→ Exercise instructions
Given the material below, output exactly the lines from the line with "Definition format_initializers : list" to the line with "if (65 <=? c)", both ends included, and no other lines.

→ Data provided
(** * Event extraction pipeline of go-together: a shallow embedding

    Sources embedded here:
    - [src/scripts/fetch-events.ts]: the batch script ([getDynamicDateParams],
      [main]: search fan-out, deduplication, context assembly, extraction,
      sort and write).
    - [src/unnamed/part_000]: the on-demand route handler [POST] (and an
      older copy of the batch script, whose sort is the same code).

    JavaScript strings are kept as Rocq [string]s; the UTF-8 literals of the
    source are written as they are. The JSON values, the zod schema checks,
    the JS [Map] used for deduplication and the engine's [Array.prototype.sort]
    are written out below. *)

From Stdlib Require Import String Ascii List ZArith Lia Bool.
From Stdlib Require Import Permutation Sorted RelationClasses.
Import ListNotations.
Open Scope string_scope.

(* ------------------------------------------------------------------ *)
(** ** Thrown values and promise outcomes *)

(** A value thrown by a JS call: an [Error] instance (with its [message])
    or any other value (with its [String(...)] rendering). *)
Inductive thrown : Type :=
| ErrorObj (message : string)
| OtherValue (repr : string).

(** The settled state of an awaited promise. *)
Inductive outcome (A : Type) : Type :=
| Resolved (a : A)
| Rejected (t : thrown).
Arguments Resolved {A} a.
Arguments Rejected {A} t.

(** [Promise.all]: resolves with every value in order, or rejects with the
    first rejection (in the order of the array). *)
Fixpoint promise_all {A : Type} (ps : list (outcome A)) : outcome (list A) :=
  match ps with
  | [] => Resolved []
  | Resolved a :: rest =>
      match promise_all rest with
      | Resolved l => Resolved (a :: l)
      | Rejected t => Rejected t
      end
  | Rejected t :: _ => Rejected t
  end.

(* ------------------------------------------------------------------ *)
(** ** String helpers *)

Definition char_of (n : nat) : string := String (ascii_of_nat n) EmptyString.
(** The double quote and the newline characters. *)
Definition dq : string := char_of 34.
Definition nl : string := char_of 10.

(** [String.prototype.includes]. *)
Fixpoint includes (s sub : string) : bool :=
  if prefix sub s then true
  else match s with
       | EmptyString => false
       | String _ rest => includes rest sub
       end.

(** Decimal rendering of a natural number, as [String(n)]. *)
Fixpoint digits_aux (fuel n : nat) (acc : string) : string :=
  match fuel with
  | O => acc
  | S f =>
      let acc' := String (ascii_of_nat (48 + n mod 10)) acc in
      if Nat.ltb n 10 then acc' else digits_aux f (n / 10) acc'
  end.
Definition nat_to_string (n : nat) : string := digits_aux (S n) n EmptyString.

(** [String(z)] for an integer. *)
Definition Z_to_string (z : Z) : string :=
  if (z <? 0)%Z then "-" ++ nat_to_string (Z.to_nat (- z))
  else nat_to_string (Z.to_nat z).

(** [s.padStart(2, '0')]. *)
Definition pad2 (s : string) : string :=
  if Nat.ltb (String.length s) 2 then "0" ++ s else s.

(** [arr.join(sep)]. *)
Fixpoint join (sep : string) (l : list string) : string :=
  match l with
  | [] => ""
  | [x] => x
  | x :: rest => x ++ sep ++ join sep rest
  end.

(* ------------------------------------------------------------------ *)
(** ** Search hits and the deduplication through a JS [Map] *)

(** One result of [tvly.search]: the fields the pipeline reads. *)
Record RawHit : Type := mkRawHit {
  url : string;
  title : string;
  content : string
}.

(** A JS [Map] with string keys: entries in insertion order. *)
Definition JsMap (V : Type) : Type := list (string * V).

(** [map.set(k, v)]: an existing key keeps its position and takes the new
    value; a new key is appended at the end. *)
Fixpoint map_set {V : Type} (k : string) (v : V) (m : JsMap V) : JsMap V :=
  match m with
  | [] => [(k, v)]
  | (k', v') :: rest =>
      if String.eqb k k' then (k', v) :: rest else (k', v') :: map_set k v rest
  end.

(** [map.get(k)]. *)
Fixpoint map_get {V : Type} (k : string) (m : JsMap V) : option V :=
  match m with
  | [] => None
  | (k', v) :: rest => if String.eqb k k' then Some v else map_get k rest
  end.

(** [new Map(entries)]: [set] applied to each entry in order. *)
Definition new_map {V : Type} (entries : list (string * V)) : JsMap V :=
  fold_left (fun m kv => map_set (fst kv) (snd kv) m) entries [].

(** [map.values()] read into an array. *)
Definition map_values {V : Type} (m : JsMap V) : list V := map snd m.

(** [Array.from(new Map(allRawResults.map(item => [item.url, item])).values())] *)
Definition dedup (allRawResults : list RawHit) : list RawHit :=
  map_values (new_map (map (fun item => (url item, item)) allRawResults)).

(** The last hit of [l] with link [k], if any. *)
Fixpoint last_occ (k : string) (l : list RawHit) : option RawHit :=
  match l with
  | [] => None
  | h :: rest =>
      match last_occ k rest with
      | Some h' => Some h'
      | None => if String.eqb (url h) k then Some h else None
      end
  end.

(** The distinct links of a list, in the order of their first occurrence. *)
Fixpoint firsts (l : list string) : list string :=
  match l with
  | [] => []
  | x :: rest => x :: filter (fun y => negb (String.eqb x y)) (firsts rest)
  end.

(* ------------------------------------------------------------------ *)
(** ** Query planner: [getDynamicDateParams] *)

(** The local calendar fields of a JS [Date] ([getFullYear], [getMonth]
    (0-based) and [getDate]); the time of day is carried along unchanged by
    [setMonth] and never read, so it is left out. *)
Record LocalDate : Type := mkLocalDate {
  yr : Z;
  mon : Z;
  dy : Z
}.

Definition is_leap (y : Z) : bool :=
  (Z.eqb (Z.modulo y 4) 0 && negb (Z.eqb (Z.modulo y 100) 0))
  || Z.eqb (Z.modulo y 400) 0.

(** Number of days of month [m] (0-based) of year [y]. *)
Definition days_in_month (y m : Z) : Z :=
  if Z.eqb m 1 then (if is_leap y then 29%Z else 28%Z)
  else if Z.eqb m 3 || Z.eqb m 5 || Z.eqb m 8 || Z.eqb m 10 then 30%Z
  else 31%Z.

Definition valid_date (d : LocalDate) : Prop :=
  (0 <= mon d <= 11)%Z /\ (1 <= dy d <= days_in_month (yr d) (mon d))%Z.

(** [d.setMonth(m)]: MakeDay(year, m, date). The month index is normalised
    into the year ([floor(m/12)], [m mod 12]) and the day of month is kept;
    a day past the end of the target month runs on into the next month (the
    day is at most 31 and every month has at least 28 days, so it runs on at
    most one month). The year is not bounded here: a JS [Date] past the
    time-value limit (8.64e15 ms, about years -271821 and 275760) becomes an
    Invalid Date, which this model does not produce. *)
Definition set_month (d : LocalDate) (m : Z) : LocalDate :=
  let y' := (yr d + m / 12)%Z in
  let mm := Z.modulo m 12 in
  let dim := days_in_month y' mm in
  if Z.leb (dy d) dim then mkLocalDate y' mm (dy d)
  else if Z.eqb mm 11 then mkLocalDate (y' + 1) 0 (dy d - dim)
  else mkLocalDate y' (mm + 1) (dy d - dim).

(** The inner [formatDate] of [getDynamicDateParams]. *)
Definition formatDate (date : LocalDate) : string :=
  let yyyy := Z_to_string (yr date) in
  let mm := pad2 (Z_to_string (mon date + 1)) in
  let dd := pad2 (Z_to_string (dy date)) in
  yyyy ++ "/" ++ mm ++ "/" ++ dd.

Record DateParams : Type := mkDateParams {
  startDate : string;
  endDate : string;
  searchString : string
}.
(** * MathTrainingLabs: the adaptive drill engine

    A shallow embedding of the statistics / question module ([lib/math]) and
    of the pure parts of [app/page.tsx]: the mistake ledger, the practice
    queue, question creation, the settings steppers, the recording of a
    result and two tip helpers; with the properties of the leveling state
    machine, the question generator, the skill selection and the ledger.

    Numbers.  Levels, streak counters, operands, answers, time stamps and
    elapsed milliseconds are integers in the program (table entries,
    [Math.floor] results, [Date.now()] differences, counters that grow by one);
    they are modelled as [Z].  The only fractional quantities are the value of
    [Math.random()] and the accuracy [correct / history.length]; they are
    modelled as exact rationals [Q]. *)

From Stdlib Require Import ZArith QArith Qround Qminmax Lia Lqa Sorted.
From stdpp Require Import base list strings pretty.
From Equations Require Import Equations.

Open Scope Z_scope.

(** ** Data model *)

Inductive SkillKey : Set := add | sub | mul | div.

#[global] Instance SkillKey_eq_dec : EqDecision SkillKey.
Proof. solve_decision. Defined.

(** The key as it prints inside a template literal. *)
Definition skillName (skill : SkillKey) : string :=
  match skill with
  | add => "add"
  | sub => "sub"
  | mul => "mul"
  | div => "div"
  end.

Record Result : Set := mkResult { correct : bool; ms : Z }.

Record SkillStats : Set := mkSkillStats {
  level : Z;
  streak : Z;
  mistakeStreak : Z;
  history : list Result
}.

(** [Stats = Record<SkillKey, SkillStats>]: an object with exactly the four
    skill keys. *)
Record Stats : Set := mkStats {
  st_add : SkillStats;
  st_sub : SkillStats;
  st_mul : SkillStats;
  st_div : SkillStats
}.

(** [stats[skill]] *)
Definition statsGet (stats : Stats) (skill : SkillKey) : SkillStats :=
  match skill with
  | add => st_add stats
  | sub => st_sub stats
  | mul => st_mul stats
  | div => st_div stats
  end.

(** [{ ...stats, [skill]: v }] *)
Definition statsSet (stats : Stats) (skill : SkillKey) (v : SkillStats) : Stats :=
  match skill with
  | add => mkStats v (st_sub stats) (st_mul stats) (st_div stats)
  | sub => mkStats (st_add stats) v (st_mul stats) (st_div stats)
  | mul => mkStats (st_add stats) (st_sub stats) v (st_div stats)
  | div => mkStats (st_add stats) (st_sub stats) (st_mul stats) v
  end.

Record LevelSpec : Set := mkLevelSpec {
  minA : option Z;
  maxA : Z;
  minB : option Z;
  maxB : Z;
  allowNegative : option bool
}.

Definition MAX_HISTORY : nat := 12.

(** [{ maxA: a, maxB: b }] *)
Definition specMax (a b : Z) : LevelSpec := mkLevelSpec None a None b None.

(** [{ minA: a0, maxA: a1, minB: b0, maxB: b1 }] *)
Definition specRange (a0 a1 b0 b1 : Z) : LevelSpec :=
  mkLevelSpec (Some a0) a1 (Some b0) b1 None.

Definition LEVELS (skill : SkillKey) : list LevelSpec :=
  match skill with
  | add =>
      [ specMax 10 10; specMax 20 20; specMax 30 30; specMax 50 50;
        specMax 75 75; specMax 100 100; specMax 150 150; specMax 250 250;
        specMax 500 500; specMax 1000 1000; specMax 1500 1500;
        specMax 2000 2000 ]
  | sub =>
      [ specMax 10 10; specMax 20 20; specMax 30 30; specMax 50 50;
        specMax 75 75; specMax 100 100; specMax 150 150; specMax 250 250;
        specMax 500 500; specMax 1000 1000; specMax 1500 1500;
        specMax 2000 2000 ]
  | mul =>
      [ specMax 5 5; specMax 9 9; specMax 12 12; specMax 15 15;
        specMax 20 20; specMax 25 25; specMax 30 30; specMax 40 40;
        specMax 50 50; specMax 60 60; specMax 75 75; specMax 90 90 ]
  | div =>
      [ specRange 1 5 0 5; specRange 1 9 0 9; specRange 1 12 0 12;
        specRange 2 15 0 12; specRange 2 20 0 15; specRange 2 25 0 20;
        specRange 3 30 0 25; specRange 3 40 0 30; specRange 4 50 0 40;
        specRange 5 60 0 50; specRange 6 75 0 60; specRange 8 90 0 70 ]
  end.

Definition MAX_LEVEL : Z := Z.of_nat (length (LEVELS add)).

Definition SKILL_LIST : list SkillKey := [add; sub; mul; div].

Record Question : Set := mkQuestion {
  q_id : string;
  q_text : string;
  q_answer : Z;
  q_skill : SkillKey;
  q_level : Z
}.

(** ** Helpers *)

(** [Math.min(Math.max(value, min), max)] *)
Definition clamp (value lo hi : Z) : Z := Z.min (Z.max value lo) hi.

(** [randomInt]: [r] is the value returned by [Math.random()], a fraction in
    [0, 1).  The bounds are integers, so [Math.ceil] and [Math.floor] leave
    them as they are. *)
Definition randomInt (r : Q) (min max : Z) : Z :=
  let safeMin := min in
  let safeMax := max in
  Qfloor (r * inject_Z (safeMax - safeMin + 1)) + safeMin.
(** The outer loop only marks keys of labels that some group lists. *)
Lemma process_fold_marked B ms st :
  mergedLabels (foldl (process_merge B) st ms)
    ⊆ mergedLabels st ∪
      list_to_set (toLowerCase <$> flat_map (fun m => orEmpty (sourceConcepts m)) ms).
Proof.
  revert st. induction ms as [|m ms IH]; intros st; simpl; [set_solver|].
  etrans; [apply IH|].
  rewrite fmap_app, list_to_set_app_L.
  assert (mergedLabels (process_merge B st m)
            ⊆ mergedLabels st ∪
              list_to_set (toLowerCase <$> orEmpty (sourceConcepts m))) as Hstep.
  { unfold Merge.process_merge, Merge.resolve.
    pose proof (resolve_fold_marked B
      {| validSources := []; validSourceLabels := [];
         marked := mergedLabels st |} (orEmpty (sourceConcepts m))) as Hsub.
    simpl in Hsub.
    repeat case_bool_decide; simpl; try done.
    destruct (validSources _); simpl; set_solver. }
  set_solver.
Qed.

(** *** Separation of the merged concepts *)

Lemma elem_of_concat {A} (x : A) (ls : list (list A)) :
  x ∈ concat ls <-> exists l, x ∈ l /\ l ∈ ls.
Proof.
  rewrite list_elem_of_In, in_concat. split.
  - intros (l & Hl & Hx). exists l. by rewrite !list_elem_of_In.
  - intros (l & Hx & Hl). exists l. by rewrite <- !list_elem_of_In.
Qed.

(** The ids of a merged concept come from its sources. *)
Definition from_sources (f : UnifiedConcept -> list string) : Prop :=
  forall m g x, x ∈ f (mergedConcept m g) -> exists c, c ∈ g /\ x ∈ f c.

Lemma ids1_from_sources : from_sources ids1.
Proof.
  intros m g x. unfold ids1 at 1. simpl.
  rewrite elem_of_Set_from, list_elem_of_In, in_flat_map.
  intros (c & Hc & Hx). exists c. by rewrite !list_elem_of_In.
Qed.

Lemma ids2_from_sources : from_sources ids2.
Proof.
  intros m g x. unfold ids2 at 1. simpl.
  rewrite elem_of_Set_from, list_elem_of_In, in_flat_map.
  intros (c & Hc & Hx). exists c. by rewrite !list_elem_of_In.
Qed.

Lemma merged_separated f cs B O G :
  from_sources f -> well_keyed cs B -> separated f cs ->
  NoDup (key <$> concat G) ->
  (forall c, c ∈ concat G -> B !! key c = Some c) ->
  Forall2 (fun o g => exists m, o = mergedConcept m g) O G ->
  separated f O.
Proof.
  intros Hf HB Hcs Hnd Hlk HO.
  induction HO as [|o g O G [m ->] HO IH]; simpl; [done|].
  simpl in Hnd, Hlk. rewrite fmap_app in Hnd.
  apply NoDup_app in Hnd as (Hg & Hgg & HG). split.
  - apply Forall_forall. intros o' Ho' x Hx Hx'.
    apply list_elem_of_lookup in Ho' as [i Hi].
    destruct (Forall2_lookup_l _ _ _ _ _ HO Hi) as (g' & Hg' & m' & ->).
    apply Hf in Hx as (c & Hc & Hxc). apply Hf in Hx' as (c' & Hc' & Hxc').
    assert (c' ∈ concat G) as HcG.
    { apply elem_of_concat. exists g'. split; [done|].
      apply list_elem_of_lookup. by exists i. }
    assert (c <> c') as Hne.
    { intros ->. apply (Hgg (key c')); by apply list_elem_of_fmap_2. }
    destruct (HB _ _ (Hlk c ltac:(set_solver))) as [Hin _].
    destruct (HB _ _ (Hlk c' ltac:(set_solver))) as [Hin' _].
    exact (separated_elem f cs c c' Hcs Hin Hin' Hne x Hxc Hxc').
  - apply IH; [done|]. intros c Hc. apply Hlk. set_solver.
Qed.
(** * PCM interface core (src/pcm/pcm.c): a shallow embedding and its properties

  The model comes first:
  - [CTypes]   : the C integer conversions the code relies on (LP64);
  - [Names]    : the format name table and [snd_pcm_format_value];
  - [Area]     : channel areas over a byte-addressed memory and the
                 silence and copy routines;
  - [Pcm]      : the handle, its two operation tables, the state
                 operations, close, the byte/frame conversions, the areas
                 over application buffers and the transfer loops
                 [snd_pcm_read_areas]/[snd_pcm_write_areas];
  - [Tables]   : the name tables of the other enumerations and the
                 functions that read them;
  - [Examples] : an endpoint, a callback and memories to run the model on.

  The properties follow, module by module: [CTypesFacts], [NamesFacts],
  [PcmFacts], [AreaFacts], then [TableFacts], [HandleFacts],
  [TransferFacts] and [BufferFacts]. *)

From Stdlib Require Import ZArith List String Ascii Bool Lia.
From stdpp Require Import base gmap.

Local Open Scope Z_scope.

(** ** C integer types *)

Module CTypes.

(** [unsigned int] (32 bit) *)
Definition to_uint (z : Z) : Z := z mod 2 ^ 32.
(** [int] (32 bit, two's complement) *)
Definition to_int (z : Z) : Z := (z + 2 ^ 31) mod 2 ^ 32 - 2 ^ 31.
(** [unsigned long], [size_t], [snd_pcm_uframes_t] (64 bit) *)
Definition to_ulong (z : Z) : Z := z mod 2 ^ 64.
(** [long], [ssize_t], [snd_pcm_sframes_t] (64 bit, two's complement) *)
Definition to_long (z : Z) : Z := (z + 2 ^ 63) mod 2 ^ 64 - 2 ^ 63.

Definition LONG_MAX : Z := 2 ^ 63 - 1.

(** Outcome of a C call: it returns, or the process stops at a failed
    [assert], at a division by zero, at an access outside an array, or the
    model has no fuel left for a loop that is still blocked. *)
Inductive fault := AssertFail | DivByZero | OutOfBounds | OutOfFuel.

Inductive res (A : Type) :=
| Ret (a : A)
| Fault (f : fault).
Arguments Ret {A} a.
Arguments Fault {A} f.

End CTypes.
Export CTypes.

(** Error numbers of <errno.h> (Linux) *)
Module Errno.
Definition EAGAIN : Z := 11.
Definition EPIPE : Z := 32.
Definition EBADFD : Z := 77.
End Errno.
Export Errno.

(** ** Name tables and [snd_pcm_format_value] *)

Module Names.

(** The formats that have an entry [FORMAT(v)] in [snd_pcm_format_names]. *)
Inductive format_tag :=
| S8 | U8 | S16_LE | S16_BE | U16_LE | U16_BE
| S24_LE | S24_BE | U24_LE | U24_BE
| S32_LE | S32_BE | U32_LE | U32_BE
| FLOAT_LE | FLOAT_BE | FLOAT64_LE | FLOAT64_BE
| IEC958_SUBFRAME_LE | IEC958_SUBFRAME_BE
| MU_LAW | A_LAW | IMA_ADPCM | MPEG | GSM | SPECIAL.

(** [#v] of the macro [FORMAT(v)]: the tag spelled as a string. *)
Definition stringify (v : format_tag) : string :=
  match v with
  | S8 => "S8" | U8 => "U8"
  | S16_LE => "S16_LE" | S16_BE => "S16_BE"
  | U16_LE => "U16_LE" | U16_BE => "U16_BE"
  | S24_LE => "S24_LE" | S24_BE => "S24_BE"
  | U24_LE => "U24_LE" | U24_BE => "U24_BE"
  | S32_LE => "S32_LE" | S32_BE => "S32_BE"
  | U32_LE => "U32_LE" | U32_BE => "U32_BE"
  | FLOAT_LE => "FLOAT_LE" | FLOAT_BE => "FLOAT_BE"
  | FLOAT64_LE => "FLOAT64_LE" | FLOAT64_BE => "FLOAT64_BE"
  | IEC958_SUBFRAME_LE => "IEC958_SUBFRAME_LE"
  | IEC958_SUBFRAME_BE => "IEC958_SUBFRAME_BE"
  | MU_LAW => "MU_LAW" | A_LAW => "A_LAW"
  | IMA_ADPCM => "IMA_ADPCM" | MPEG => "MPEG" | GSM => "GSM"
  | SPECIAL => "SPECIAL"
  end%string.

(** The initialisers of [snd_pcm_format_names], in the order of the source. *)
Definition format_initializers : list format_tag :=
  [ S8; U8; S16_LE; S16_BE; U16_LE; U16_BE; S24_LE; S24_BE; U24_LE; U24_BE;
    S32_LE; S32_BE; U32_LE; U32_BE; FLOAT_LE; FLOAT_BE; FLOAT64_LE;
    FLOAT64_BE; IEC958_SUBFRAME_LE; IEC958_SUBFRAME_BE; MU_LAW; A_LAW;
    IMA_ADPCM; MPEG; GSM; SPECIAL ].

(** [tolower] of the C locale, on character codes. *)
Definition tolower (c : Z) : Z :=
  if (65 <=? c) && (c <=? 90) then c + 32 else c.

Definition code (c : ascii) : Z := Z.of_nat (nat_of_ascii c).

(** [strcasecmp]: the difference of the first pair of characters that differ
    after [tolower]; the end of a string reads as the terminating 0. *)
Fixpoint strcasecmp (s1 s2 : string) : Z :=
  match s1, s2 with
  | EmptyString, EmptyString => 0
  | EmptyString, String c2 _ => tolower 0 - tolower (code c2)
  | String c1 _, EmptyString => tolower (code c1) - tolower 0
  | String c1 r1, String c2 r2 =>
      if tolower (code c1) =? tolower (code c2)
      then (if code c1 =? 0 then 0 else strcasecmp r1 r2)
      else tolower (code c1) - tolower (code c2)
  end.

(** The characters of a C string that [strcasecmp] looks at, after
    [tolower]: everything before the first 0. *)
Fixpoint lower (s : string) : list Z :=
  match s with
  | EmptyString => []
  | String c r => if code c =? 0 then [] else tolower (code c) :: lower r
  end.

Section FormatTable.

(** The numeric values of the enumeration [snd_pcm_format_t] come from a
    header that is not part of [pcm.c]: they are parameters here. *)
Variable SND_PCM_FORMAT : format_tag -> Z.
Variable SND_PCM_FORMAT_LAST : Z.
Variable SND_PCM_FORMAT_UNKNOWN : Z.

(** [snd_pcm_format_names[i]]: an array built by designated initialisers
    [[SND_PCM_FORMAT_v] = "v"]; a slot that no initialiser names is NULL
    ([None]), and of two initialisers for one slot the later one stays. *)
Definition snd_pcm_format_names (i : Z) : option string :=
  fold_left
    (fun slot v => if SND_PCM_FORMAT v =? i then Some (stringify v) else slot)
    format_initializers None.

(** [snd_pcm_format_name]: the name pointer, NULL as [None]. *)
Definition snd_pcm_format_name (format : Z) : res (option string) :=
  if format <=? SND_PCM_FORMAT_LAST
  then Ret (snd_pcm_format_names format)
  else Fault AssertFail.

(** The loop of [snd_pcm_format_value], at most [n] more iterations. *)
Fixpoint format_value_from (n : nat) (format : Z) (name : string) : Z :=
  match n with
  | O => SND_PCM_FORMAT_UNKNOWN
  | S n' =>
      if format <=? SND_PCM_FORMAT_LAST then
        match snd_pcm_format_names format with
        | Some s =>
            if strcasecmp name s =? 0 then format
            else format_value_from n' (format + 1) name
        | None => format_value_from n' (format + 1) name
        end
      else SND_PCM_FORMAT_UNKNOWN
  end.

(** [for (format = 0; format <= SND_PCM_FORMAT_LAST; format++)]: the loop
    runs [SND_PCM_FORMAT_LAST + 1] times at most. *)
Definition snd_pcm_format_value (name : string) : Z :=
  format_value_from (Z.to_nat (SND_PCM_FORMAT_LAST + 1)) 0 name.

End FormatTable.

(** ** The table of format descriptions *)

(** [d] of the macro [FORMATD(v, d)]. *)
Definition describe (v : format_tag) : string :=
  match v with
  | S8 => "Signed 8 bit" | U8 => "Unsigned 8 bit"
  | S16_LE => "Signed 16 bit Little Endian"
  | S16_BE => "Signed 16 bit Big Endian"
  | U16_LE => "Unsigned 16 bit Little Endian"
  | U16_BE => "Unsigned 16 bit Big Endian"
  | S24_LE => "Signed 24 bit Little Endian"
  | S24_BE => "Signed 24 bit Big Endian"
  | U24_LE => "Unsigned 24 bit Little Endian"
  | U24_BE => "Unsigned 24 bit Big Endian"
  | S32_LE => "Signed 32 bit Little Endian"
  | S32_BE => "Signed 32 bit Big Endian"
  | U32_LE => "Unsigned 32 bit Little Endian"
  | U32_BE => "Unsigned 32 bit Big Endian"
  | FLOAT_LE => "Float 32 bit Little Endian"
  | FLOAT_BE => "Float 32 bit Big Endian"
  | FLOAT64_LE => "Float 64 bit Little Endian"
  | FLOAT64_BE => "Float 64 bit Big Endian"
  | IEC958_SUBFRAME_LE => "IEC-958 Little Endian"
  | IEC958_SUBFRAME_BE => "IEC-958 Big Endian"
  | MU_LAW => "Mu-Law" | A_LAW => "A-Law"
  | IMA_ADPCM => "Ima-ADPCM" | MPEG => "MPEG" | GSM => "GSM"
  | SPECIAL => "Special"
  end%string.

→ Problem solution
Definition format_initializers : list format_tag :=
  [ S8; U8; S16_LE; S16_BE; U16_LE; U16_BE; S24_LE; S24_BE; U24_LE; U24_BE;
    S32_LE; S32_BE; U32_LE; U32_BE; FLOAT_LE; FLOAT_BE; FLOAT64_LE;
    FLOAT64_BE; IEC958_SUBFRAME_LE; IEC958_SUBFRAME_BE; MU_LAW; A_LAW;
    IMA_ADPCM; MPEG; GSM; SPECIAL ].

(** [tolower] of the C locale, on character codes. *)
Definition tolower (c : Z) : Z :=
  if (65 <=? c) && (c <=? 90) then c + 32 else c.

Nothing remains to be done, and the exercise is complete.